[Task]:
Starting at the line below that contains "match session with", print each line through the end of the records exactly as it appears.

##### Exercise material

Inductive auth_body :=
| ErrorBody (code : string)
| AuthReply (state csrf_token : string) (setup_method : option string) (setup_window_seconds : option Z).

Record response := Response { r_status : Z; r_body : auth_body; r_set_cookie : list string; r_cache_control : string }.

Definition get_all (name : string) (h : headers) : list string := omap (fun '(n, v) => if bool_decide (n = name) then Some v else None) h.
Definition get_header (name : string) (h : headers) : option string := head (get_all name h).

(** [HeaderValue::to_str]: visible ASCII and tabs. *)
Definition to_str (v : string) : option string :=
  if forallb (fun a => in_range 32 126 a || (code a =? 9)) (chars v) then Some v else None.

(** [headers.get(name).and_then(|v| v.to_str().ok())] *)
Definition header_text (name : string) (h : headers) : option string := get_header name h ≫= to_str.

Definition error_response (status : Z) (code : string) : response := Response status (ErrorBody code) [] "no-store".

Definition reply (state csrf : string) (session : option string) (setup_method : option string)
  (setup_window_seconds : option Z) : response :=
  Response 200 (AuthReply state csrf setup_method setup_window_seconds)
    ((CSRF +:+ "=" +:+ csrf +:+ "; Path=/; Secure; HttpOnly; SameSite=Strict")%string
     :: match session with
        | Some token => [(SESSION +:+ "=" +:+ token +:+ "; Path=/; Secure; HttpOnly; SameSite=Strict; Max-Age=1800")%string]
        | None => []
        end)
    "no-store".

Definition constant_time_eq (left right : string) : bool :=
  (slen left =? slen right) && bool_decide (chars left = chars right).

##########

[Your response]:
     :: match session with
        | Some token => [(SESSION +:+ "=" +:+ token +:+ "; Path=/; Secure; HttpOnly; SameSite=Strict; Max-Age=1800")%string]
        | None => []
        end)
    "no-store".

Definition constant_time_eq (left right : string) : bool :=
  (slen left =? slen right) && bool_decide (chars left = chars right).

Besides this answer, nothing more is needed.